---- Provided information

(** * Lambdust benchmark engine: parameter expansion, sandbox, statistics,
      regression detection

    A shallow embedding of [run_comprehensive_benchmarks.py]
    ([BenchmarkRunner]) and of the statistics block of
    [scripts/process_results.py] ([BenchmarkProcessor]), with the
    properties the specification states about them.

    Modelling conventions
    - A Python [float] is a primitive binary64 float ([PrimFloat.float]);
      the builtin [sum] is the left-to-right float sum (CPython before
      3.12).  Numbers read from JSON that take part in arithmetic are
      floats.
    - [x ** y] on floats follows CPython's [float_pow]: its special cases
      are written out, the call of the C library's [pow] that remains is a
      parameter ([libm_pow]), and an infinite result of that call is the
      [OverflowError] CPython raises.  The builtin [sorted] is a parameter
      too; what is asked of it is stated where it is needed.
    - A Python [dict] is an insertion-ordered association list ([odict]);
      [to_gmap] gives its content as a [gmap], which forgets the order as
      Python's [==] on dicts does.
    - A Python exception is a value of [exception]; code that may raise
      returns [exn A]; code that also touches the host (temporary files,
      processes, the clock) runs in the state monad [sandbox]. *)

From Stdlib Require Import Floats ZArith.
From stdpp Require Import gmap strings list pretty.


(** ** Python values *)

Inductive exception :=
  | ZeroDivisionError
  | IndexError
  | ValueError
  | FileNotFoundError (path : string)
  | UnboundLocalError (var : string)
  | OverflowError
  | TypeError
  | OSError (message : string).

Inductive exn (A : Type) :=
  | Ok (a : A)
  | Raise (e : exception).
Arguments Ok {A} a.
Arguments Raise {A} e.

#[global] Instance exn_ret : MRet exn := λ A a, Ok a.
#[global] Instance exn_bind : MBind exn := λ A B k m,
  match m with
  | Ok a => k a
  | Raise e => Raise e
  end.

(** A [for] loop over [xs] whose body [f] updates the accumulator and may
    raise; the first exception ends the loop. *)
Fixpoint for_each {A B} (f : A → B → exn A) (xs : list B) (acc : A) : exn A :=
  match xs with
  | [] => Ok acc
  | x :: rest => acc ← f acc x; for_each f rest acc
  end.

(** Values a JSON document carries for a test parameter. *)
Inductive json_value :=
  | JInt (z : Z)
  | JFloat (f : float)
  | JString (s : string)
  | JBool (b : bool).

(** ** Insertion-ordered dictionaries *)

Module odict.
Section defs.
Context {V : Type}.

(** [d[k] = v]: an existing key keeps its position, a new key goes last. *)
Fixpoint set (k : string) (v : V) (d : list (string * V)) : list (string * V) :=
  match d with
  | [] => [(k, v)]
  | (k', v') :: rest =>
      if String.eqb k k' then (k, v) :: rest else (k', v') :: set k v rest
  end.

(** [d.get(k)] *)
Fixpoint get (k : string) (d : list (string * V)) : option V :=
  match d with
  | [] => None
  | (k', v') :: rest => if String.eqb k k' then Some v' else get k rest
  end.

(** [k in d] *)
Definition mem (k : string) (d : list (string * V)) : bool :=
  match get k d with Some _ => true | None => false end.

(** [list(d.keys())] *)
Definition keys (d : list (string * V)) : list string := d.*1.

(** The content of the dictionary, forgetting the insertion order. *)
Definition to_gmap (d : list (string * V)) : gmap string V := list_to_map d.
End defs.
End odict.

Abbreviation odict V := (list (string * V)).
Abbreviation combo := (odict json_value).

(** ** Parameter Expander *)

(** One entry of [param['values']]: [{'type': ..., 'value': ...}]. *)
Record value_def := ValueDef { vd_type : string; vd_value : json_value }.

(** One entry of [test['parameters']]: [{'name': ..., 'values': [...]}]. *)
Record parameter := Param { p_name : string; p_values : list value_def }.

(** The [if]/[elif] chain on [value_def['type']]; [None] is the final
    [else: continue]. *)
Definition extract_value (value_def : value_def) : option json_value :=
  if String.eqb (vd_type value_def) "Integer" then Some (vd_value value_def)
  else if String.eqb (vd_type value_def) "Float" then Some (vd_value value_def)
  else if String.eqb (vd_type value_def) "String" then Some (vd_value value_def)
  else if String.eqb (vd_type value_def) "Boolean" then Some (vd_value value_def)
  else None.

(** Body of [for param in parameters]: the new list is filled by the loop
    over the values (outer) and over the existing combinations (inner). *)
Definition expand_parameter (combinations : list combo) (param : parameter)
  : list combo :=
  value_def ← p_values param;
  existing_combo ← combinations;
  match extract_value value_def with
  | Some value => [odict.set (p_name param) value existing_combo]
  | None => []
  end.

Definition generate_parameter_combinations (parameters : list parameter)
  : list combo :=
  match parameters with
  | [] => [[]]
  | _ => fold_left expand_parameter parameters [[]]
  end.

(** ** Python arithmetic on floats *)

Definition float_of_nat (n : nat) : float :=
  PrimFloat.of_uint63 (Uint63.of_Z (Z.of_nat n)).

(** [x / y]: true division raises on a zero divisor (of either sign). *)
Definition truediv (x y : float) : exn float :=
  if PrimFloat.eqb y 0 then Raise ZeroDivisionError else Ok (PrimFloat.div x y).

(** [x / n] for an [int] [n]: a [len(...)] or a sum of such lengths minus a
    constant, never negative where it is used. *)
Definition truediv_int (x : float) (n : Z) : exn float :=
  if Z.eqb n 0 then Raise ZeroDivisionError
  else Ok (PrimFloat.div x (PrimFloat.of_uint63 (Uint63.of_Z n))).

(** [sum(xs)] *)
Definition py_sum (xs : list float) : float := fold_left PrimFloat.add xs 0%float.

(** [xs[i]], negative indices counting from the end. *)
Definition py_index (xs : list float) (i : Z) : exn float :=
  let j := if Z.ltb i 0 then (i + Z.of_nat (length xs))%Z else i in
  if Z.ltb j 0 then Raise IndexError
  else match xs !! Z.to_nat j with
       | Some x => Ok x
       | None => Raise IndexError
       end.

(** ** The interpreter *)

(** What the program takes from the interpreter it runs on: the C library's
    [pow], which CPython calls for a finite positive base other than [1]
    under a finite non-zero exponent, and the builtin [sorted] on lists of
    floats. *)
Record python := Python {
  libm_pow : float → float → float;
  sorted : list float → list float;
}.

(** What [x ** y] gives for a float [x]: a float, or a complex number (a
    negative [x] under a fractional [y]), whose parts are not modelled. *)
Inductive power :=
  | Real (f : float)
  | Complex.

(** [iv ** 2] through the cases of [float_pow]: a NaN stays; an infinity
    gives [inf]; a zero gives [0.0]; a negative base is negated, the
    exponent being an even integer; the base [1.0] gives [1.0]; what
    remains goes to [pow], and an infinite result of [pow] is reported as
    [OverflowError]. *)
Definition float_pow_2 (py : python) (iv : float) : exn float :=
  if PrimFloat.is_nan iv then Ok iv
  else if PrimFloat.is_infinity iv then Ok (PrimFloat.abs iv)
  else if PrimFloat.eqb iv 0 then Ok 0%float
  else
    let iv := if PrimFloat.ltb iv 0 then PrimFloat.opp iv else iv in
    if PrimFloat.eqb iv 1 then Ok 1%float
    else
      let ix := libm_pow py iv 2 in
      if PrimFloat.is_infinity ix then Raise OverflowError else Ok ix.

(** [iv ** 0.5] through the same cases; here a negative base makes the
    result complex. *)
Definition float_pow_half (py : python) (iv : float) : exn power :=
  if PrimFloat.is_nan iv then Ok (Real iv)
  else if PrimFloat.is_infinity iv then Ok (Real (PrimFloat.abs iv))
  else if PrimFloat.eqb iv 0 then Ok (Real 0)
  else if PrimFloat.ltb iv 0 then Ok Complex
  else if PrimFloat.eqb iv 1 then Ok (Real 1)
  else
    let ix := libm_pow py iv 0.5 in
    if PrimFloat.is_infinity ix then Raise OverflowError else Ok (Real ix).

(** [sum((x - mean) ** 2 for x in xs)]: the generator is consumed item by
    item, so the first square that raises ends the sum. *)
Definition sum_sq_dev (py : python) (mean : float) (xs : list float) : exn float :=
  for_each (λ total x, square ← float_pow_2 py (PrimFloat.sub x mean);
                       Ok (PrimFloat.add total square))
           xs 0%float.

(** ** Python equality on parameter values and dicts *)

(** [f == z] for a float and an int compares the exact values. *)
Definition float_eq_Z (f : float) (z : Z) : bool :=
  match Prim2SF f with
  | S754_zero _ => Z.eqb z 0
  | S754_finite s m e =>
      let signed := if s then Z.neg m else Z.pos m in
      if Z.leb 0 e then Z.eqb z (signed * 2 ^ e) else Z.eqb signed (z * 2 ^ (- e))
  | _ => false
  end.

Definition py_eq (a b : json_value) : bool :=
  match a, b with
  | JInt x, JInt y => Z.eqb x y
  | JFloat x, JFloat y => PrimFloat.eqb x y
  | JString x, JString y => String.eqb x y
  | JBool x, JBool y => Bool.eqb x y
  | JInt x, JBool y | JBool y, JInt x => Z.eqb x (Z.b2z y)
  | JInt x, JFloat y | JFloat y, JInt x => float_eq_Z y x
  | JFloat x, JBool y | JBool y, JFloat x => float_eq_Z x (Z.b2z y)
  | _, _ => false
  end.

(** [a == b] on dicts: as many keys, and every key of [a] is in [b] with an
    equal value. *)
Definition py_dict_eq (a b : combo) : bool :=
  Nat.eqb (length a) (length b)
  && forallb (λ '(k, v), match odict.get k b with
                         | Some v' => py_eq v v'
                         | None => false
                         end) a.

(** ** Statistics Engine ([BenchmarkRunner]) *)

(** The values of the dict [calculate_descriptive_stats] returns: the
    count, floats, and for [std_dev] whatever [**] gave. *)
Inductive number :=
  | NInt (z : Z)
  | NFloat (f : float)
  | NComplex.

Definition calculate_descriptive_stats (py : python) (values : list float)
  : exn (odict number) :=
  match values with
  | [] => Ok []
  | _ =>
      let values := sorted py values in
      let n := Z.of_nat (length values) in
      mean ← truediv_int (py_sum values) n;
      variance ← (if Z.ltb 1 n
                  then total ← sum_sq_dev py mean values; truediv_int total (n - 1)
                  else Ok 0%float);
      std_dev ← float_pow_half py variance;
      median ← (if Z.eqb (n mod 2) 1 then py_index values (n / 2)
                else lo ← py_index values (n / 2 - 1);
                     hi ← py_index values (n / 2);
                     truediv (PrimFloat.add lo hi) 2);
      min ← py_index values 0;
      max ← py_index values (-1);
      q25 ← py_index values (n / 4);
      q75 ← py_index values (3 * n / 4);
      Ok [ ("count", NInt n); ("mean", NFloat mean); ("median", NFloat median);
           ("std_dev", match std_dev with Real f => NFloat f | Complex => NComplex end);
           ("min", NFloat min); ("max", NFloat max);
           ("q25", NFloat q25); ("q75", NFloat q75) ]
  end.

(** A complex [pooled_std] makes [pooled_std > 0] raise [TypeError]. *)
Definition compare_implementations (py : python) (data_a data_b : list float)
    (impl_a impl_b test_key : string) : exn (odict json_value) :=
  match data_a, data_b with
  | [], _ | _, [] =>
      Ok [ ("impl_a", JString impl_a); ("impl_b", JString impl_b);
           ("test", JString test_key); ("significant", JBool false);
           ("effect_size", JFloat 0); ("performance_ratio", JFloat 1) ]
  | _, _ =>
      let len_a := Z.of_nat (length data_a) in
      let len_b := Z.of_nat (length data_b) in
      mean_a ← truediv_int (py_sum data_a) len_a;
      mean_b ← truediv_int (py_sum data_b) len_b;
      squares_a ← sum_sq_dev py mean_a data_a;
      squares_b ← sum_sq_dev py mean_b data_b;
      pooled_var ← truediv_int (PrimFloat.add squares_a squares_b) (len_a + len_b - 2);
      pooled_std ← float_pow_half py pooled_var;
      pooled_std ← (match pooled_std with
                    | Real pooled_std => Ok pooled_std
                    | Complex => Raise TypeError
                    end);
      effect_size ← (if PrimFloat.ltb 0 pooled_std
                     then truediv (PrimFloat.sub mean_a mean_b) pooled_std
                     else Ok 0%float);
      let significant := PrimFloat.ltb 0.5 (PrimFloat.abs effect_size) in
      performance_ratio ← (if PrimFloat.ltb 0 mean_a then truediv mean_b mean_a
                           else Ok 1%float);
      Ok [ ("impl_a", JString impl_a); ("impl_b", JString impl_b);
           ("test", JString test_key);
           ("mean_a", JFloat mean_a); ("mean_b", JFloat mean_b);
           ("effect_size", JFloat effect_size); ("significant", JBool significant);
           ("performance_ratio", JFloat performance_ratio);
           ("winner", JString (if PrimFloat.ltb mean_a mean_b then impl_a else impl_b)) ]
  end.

--------

Task objective
Looking at the data above, return every line from the one with "v' => py_eq v v'" down to the one with "q75 ← py_index values (3 * n / 4);", exactly and inclusively.

Finished task
                         | Some v' => py_eq v v'
                         | None => false
                         end) a.

(** ** Statistics Engine ([BenchmarkRunner]) *)

(** The values of the dict [calculate_descriptive_stats] returns: the
    count, floats, and for [std_dev] whatever [**] gave. *)
Inductive number :=
  | NInt (z : Z)
  | NFloat (f : float)
  | NComplex.

Definition calculate_descriptive_stats (py : python) (values : list float)
  : exn (odict number) :=
  match values with
  | [] => Ok []
  | _ =>
      let values := sorted py values in
      let n := Z.of_nat (length values) in
      mean ← truediv_int (py_sum values) n;
      variance ← (if Z.ltb 1 n
                  then total ← sum_sq_dev py mean values; truediv_int total (n - 1)
                  else Ok 0%float);
      std_dev ← float_pow_half py variance;
      median ← (if Z.eqb (n mod 2) 1 then py_index values (n / 2)
                else lo ← py_index values (n / 2 - 1);
                     hi ← py_index values (n / 2);
                     truediv (PrimFloat.add lo hi) 2);
      min ← py_index values 0;
      max ← py_index values (-1);
      q25 ← py_index values (n / 4);
      q75 ← py_index values (3 * n / 4);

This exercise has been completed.